After catching the reader up on some of the setbacks during a design process undertaken in several iterations by Gehry, one of the most famous architects in the world, after the memorial was approved in 1999 during the Clinton administration, Kennicott turns the attention of the article of an assessment of the new memorial's design merits:
It is unlike any other memorial in Washington, or the world. The design was largely dictated by the awkward site, a four-acre patch of land just south of Independence Avenue, opposite the Smithsonian’s National Air and Space Museum. The south side of the square is occupied by the U.S. Education Department’s Lyndon Baines Johnson Building, an oblong modernist box with few lovable features. The site is also bisected by Maryland Avenue, which offers a particularly fine view of the U.S. Capitol, a view that preservationists and oversight groups felt had to be protected.

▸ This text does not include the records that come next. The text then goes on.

(* ===== verification/Render.v ===== *)
(** The reference rendering of a criteria query
    (internal/render/ansi_select_renderer.go), over a dialect and a [bind]
    function, and the session's [bind] (db.go, [renderAndRunSelect]; the label
    cache of generated_sql.go).

    [bind] gives a value a placeholder and is a computation on a state of its
    own, so the order of its calls is the order of the placeholders. *)
From S2P Require Import Prelude GoStrings Values Core Placeholders Params Dialect GeneratedSql Query.

(** * Resolution *)

Definition Resolve (m : EntityMap) (property queryName : string) : result PropertyMap :=
  match List.find (fun p => bool_decide (PropertyName p = property)) (Properties m) with
  | Some p => Ok p
  | None =>
      match List.filter (fun p => EqualFold (PropertyName p) property) (Properties m) with
      | [p] => Ok p
      | _ => Fail (NewError "QRY-006" queryName)
      end
  end.

(** * The renderer *)

Section Renderer.
Context {St : Type}.
Context (dialect : Dialect).
Context (bind : Value -> option PropertyMap -> SM St string).

Definition aliasQualifiedColumn (alias columnName : string) : string :=
  let col := QuoteIdentifier dialect columnName in
  if decide (alias = "") then col else alias +:+ "." +:+ col.

Definition column (m : EntityMap) (property queryName rootAlias : string) : result string :=
  let* p := Resolve m property queryName in
  Ok (aliasQualifiedColumn rootAlias (ColumnName p)).

(** ** Joins *)

(** The map of an alias: a later join of the same alias replaces an earlier. *)
Definition aliasMaps (joins : list SelectJoin) : gmap string EntityMap :=
  fold_left (fun maps j => <[sj_Alias j := sj_Target j]> maps) joins ∅.

Definition join_parent (root : EntityMap) (joins : list SelectJoin) (queryName : string)
    (j : SelectJoin) : result (string * EntityMap) :=
  if decide (sj_ParentAlias j = "") then Ok ("t", root)
  else match aliasMaps joins !! sj_ParentAlias j with
       | Some m => Ok (sj_ParentAlias j, m)
       | None => Fail (NewError "QRY-006" queryName)
       end.

Definition join_pair (parentAlias : string) (parentMap : EntityMap) (queryName : string)
    (j : SelectJoin) (pair : JoinPair) : result string :=
  let* parentProperty := Resolve parentMap (ParentProperty pair) queryName in
  let* targetProperty := Resolve (sj_Target j) (TargetProperty pair) queryName in
  Ok (sj_Alias j +:+ "." +:+ QuoteIdentifier dialect (ColumnName targetProperty) +:+
      " = " +:+ parentAlias +:+ "." +:+ QuoteIdentifier dialect (ColumnName parentProperty)).

Definition join_clause (root : EntityMap) (joins : list SelectJoin) (queryName : string)
    (j : SelectJoin) : result string :=
  let* (parentAlias, parentMap) := join_parent root joins queryName j in
  let* pairs := mapR (join_pair parentAlias parentMap queryName j) (sj_On j) in
  Ok (QuoteIdentifier dialect (RelationName (sj_Target j)) +:+ " " +:+ sj_Alias j +:+
      " on " +:+ Join pairs " and ").

Definition renderJoins (root : EntityMap) (joins : list SelectJoin) (queryName : string)
    : result (list string) :=
  mapR (join_clause root joins queryName) joins.

(** ** The select list and FROM *)

Fixpoint requiresExistsRewriteNode (criteria : Criteria) : bool :=
  match criteria with
  | SubqueryMembership properties _ => (1 <? length properties) && negb (SupportsRowValueIn dialect)
  | Composite _ children => existsb requiresExistsRewriteNode children
  | Negation inner => requiresExistsRewriteNode inner
  | _ => false
  end.

Definition requiresExistsRewrite (where_ : list Criteria) : bool :=
  existsb requiresExistsRewriteNode where_.

Definition needsRootAlias (where_ : list Criteria) (joins : list SelectJoin) : bool :=
  bool_decide (joins <> []) || requiresExistsRewrite where_.

Definition rootAlias (where_ : list Criteria) (joins : list SelectJoin) : string :=
  if needsRootAlias where_ joins then "t" else "".

Definition root_column (alias : string) (hasJoins : bool) (p : PropertyMap) : string :=
  aliasQualifiedColumn alias (ColumnName p) +:+
  (if hasJoins then " as " +:+ QuoteIdentifier dialect (alias +:+ "_" +:+ ColumnName p) else "").

Definition join_column (j : SelectJoin) (p : PropertyMap) : string :=
  sj_Alias j +:+ "." +:+ QuoteIdentifier dialect (ColumnName p) +:+ " as " +:+
  QuoteIdentifier dialect (sj_Alias j +:+ "_" +:+ ColumnName p).

Definition join_columns (j : SelectJoin) : list string :=
  if sj_Project j then join_column j <$> Properties (sj_Target j) else [].

Definition select_columns (alias : string) (rootProperties : list PropertyMap)
    (joins : list SelectJoin) : list string :=
  (root_column alias (bool_decide (joins <> [])) <$> rootProperties) ++ concat (join_columns <$> joins).

Definition projected (m : EntityMap) (projection : option (list PropertyMap)) : list PropertyMap :=
  match projection with Some ps => ps | None => Properties m end.

(** [select … from <relation> [t] [left join …]…] *)
Definition select_from (m : EntityMap) (alias : string) (projection : option (list PropertyMap))
    (joins : list SelectJoin) (joinClauses : list string) : string :=
  "select " +:+ Join (select_columns alias (projected m projection) joins) ", " +:+
  " from " +:+ QuoteIdentifier dialect (RelationName m) +:+
  (if decide (alias = "") then "" else " " +:+ alias) +:+
  Join ((fun clause => " left join " +:+ clause) <$> joinClauses) "".

(** ** ORDER BY and paging *)

Definition order_part (m : EntityMap) (queryName alias : string) (o : Ordering) : result string :=
  let* property := Resolve m (or_Property o) queryName in
  Ok (aliasQualifiedColumn alias (ColumnName property) +:+
      match or_Order o with Desc => " desc" | Asc => "" end).

Definition order_by (m : EntityMap) (queryName alias : string) (orderings : list Ordering)
    : result string :=
  match orderings with
  | [] => Ok ""
  | _ =>
      let* parts := mapR (order_part m queryName alias) orderings in
      Ok (" order by " +:+ Join parts ", ")
  end.

Definition bind_opt (limit : option Z) : SM St string :=
  match limit with
  | Some n => bind (VInt KInt64 n) None
  | None => sret ""
  end.

Definition paging (orderings : list Ordering) (limit offset : option Z) : SM St string :=
  match limit, offset with
  | None, None => sret ""
  | _, _ =>
      do! limitParameter <- bind_opt limit in
      do! offsetParameter <- bind_opt offset in
      let clause := LimitOffsetClause dialect limitParameter offsetParameter in
      sret ((if bool_decide (orderings = []) && PagingRequiresOrderBy dialect
             then " order by (select null)" else "") +:+
            (if decide (clause = "") then "" else " " +:+ clause))
  end.

Definition negative (n : option Z) : bool :=
  match n with Some z => (z <? 0)%Z | None => false end.

(** An unpaged subquery's ordering, dropped where the dialect refuses one. *)
Definition subquery_orderings (subquery : SelectAst) : list Ordering :=
  match sa_Limit subquery, sa_Offset subquery with
  | None, None => if PagingRequiresOrderBy dialect then [] else sa_Orderings subquery
  | _, _ => sa_Orderings subquery
  end.

(** The correlations of the EXISTS rewrite: compared column by column. *)
Definition correlation (alias : string) (sub root : PropertyMap) : string :=
  "s." +:+ QuoteIdentifier dialect (ColumnName sub) +:+ " = " +:+
  alias +:+ "." +:+ QuoteIdentifier dialect (ColumnName root).

(** ** Predicates and the whole SELECT *)

Definition membership_text (queryName rootAlias : string) (properties : list PropertyMap)
    (subquery : SelectAst) (subquerySQL : string) : result string :=
  let columns := (fun p => aliasQualifiedColumn rootAlias (ColumnName p)) <$> properties in
  match columns with
  | [col] => Ok (col +:+ " in (" +:+ subquerySQL +:+ ")")
  | _ =>
      if SupportsRowValueIn dialect
      then Ok ("(" +:+ Join columns ", " +:+ ") in (" +:+ subquerySQL +:+ ")")
      else
        let alias := if decide (rootAlias = "") then "t" else rootAlias in
        let selected := projected (sa_Map subquery) (sa_Projection subquery) in
        if decide (length selected = length properties)
        then Ok ("exists (select 1 from (" +:+ subquerySQL +:+ ") s where " +:+
                 Join (zip_with (correlation alias) selected properties) " and " +:+ ")")
        else Fail (NewError "QRY-006" queryName)
  end.

Fixpoint renderCriteria (criteria : Criteria) (m : EntityMap) (queryName rootAlias : string)
    {struct criteria} : SM St string :=
  match criteria with
  | Comparison property operator None =>
      do! col <- slift (column m property queryName rootAlias) in
      slift (if decide (operator = "=") then Ok (col +:+ " is null")
             else if decide (operator = "<>") then Ok (col +:+ " is not null")
             else Fail (NewError "QRY-007" queryName))
  | Comparison property operator (Some value) =>
      do! p <- slift (Resolve m property queryName) in
      do! col <- slift (column m property queryName rootAlias) in
      do! placeholder <- bind value (Some p) in
      sret (col +:+ " " +:+ operator +:+ " " +:+ placeholder)
  | InList property [] =>
      do! _ <- slift (Resolve m property queryName) in sret "1 = 0"
  | InList property values =>
      if existsb (fun v => bool_decide (v = None)) values
      then sthrow (NewError "QRY-007" queryName)
      else
        do! p <- slift (Resolve m property queryName) in
        do! col <- slift (column m property queryName rootAlias) in
        do! placeholders <- mapS (fun value => bind value (Some p)) (omap id values) in
        sret (col +:+ " in (" +:+ Join placeholders ", " +:+ ")")
  | NullCheck property negated =>
      do! col <- slift (column m property queryName rootAlias) in
      sret (if negated then col +:+ " is not null" else col +:+ " is null")
  | Composite operator [] =>
      sret (if decide (operator = "and") then "1 = 1" else "1 = 0")
  | Composite operator children =>
      do! parts <- mapS (fun child => renderCriteria child m queryName rootAlias) children in
      sret ("(" +:+ Join parts (" " +:+ operator +:+ " ") +:+ ")")
  | Negation inner =>
      do! inner <- renderCriteria inner m queryName rootAlias in
      sret ("not " +:+ inner)
  | SubqueryMembership names subquery =>
      do! properties <- slift (mapR (fun name => Resolve m name queryName) names) in
      do! subquerySQL <- render_select (subquery_orderings subquery) subquery in
      slift (membership_text queryName rootAlias properties subquery subquerySQL)
  | NilCriteria => sthrow (NewError "QRY-006" queryName)
  end
with render_select (orderings : list Ordering) (ast : SelectAst) {struct ast} : SM St string :=
  match ast with
  | mkSelect m where_ _ limit offset projection joins =>
      let queryName := queryName m in
      if negative limit || negative offset then sthrow (NewError "QRY-008" queryName) else
      let alias := rootAlias where_ joins in
      do! joinClauses <- slift (renderJoins m joins queryName) in
      do! where_text <-
        match where_ with
        | [] => sret ""
        | [predicate] =>
            do! rendered <- renderCriteria predicate m queryName alias in
            sret (" where " +:+ rendered)
        | _ =>
            do! parts <- mapS (fun child => renderCriteria child m queryName alias) where_ in
            sret (" where (" +:+ Join parts " and " +:+ ")")
        end in
      do! order <- slift (order_by m queryName alias orderings) in
      do! page <- paging orderings limit offset in
      sret (select_from m alias projection joins joinClauses +:+ where_text +:+ order +:+ page)
  end.

Definition SelectSQL (ast : SelectAst) : SM St string := render_select (sa_Orderings ast) ast.

End Renderer.

(** * The session's binding (db.go, generated_sql.go) *)

(** The session's label cache, by query name. *)
Abbreviation label_cache := (gmap string (list string)).

Section Session.
Context (dialect : Dialect).
Context (ToDatabase : Value -> option ColumnType -> string -> result Value).

(** [ToParameter] (internal/mapping/typed_null.go); no property is the token
    of no column, whose NULL is untyped. *)
Definition ToParameter (value : Value) (columnType : option ColumnType) (context : string)
    : result Bound :=
  let* bound := ToDatabase value columnType context in
  Ok (if is_nil bound
      then BoundNull match columnType with Some ct => TypedNull ct | None => UntypedNil end
      else BoundValue bound).

(** The labels of a query name rendered so far, and what one rendering has
    bound and labelled. *)
Record criteria_binding := mkBinding {
  cb_bound : list NamedArg;
  cb_labels : list string }.

Definition label_at (queryName : string) (labels : list string) (at_ : nat) : list string :=
  if decide (at_ = length labels)
  then labels ++ [queryName +:+ " @" +:+ criteriaName at_] else labels.

Definition bind_criteria (queryName : string) (value : Value) (property : option PropertyMap)
    : SM criteria_binding string := fun b =>
  let at_ := length (cb_bound b) in
  let labels := label_at queryName (cb_labels b) at_ in
  let b := mkBinding (cb_bound b) labels in
  match labels !! at_ with
  | None => (b, Panic "index out of range")
  | Some label =>
      match ToParameter value (ColumnType_ <$> property) label with
      | Fail e => (b, Fail e)
      | Ok converted =>
          (mkBinding (cb_bound b ++ [mkNamedArg (criteriaName at_) converted]) labels,
           Ok (criteriaPlaceholder at_))
      end
  end.

Definition maxLabelSets : nat := 1024.

Definition criteriaLabels (cache : label_cache) (queryName : string) : list string :=
  default [] (cache !! queryName).

Definition keepCriteriaLabels (cache : label_cache) (queryName : string) (labels : list string)
    : label_cache :=
  if decide (length labels <= length (criteriaLabels cache queryName)) then cache
  else match cache !! queryName with
       | None => if decide (maxLabelSets <= size cache) then cache else <[queryName := labels]> cache
       | Some _ => <[queryName := labels]> cache
       end.

Definition selectLogName (ast : SelectAst) : string :=
  match sa_Joins ast with
  | _ :: _ => EntityName (sa_Map ast) +:+ ".include"
  | [] => EntityName (sa_Map ast) +:+ ".criteria"
  end.

(** [renderAndRunSelect] up to the driver: the cache left, and the statement
    with its arguments. *)
Definition renderSelect (cache : label_cache) (ast : SelectAst) (queryName : string)
    : label_cache * result (string * list NamedArg) :=
  let labels := criteriaLabels cache queryName in
  let '(b, sqlText) := SelectSQL dialect (bind_criteria queryName) ast (mkBinding [] labels) in
  let cache :=
    if decide (length labels < length (cb_labels b))
    then keepCriteriaLabels cache queryName (cb_labels b) else cache in
  (cache, let* text := sqlText in Ok (text, cb_bound b)).

End Session.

Gehry’s response to the site was deft and daring. He proposed a giant screen, dubbed a tapestry, along the south edge, effectively veiling the Education Department. The idea of a metal tapestry with a representational image on it was both a reference to an earlier memorial tradition — woven-cloth tapestries were used for centuries to glorify emperors, kings, the victors in battle — and a radical departure from the tradition of using solid stone as the essential medium for monuments. But the tapestry also allowed Gehry to create a parklike space in front of it, a little green oasis in a part of the city that is famous mainly for its dispiriting bureaucratic architecture.
The key notes of praise, however, are found in Kennicott's description of the memorial as experienced at night, where the scene becomes magical. And, yes, the source article has photos of the real thing.